„Lasst uns das Spiel zum Heimspiel machen!“ Kauferings Kapitän Benedikt Föhr (links), Gregor Denk (rechts) und die Red Hocks peilen einen Derbysieg im Pokalachtelfinale an. (Foto: Finkenzeller)
Kaufering – Zwei Siege trennen die Red Hocks Kaufering im Pokal noch vom Einzug ins Final4. Am morgigen Samstag steht zum Jahresauftakt das Achtelfinale an – ausgerechnet mit einem Derby beim FBC München.

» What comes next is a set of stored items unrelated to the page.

(* ===== verification/Tasks.v ===== *)
(** * The task manager

    [adic-pouw/src/task_manager.rs]: tasks are submitted against an escrow of their reward and a
    deposit, finalized, assigned to workers, worked on, validated and opened to challenges.  The
    escrow manager and the reputations are shared with the rest of the node, so other parts may
    change them between two calls ([ts_shared]).  [hex] is [hex::encode]; [logs] says whether the
    subscriber takes the level [info], since only then are the fields of a log line computed and a
    slice of a short CID panics.  [task_iter] and [receipt_iter] are the iterators of the maps. *)

From S2P Require Import Prelude F64 Message Amount EconStorage Balance Lock Reputation Escrow Voting Application TaskTypes.

Record TaskManagerConfig := mkTaskConfig {
  tc_min_deposit : AdicAmount;
  tc_max_task_duration_epochs : Z;
  tc_min_sponsor_reputation : f64;
  tc_challenge_window_epochs : Z;
  tc_max_workers_per_task : Z;
}.
Definition task_config_default : TaskManagerConfig := mkTaskConfig (from_adic (f64_of_Z 1)) 100 (f64_of_Z 100) 5 10.

Record TaskManager (St : Type) := mkTasks {
  tm_escrow : EscrowManager St;
  tm_reputation : ReputationTracker;
  tm_tasks : gmap TaskId Task;
  tm_assignments : gmap TaskId (list WorkAssignment);
  tm_results : gmap TaskId (list WorkResult);
  tm_reports : gmap TaskId ValidationReport;
  tm_receipts : gmap TaskId TaskReceipt;
  tm_config : TaskManagerConfig;
}.
Arguments mkTasks {St}.
Arguments tm_escrow {St}.
Arguments tm_reputation {St}.
Arguments tm_tasks {St}.
Arguments tm_assignments {St}.
Arguments tm_results {St}.
Arguments tm_reports {St}.
Arguments tm_receipts {St}.
Arguments tm_config {St}.

Definition task_manager_new {St} (escrow : EscrowManager St) (reputation : ReputationTracker) (config : TaskManagerConfig) : TaskManager St :=
  mkTasks escrow reputation ∅ ∅ ∅ ∅ ∅ config.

Die Red Hocks und den FBC verbindet eine jahrelange gemeinsame Beziehung, die sich derzeit noch intensiviert: Nach Jahren des Abstiegskampfs samt Playdown-Duellen in der 1. FBL stehen beide derzeit im Aufstiegsrennen der 2. FBL. Aktuell haben dabei die Lechfloorballer mit Tabellenplatz eins die Nase ganz knapp vorne.
Wenn am morgigen Samstag ab 18 Uhr der Ball im Bildungscampus Riem (Paul-Wassermann-Straße 16) rollt, stehen alle Zeichen aber wieder auf Null. Schließlich handelt es sich um ein K.o.-Spiel. Also: Viertelfinaleinzug oder Pokalaus.
„Lasst uns das Spiel wieder zu einem Heimspiel machen“, appellierte Kauferings Kapitän Benedikt Föhr schon direkt nach Abpfiff des letzten Spiels im vergangenen Jahr an die Kauferinger Fans. Anfang November hatte der Kauferinger Anhang rund die Hälfte der Tribüne in München in Rot getaucht und die Red Hocks zu einem 8:7-Sieg nach Verlängerung getragen.
Damals hatten die Kauferinger vor allem im ersten Drittel Startprobleme, weil die Gastgeber sie von Beginn an unter großen Druck setzen. Hier Lösungen zu finden, das haben sich die Red Hocks in den zurückliegenden drei Trainingswochen zum Ziel gesetzt. „Das hat gut ausgesehen, wir haben hier deutliche Fortschritte gemacht“, fasst Co-Trainer Rasso Schorer zusammen.
Spannend wird derweil aber die Frage, in welcher Besetzung die Gäste die Fahrt nach München antreten. Zuletzt grassierte eine Krankheitswelle; der Einsatz mehrerer Stützen steht noch auf der Kippe. Torwart Dominik Bürger und Verteidiger Jonathan Krevet kehrten zuletzt immerhin nach Verletzungspausen ins Training zurück.
Doch so oder so: „Das Spiel wird ein Knaller, besser kann das neue Jahr nicht losgehen“, freut sich Headcoach Henrik Nordström. Für den Einzug in die nächste Runde werde sein Team an seine Leistungsgrenze gehen müssen. „Speziell nach der starken zurückliegenden Trainingswoche gehen wir es aber mit breiter Brust an.“ München werde auf Revanche für die jüngste Niederlage sinnen. „Ich hoffe wieder auf zahlreiche unserer Fans und eine laute, rote Tribüne.“
In der Liga geht es für die Red Hocks dann am Samstag, 17. Januar, mit dem wichtigen Gastspiel in Halle weiter. Die ersten Heimauftritte des neuen Jahres gibt es dann gleich im Doppelpack: Am 24. Januar sind die Eisbären Juniors aus Berlin zu Gast, tags darauf die Black Wolves des PSV Dessau.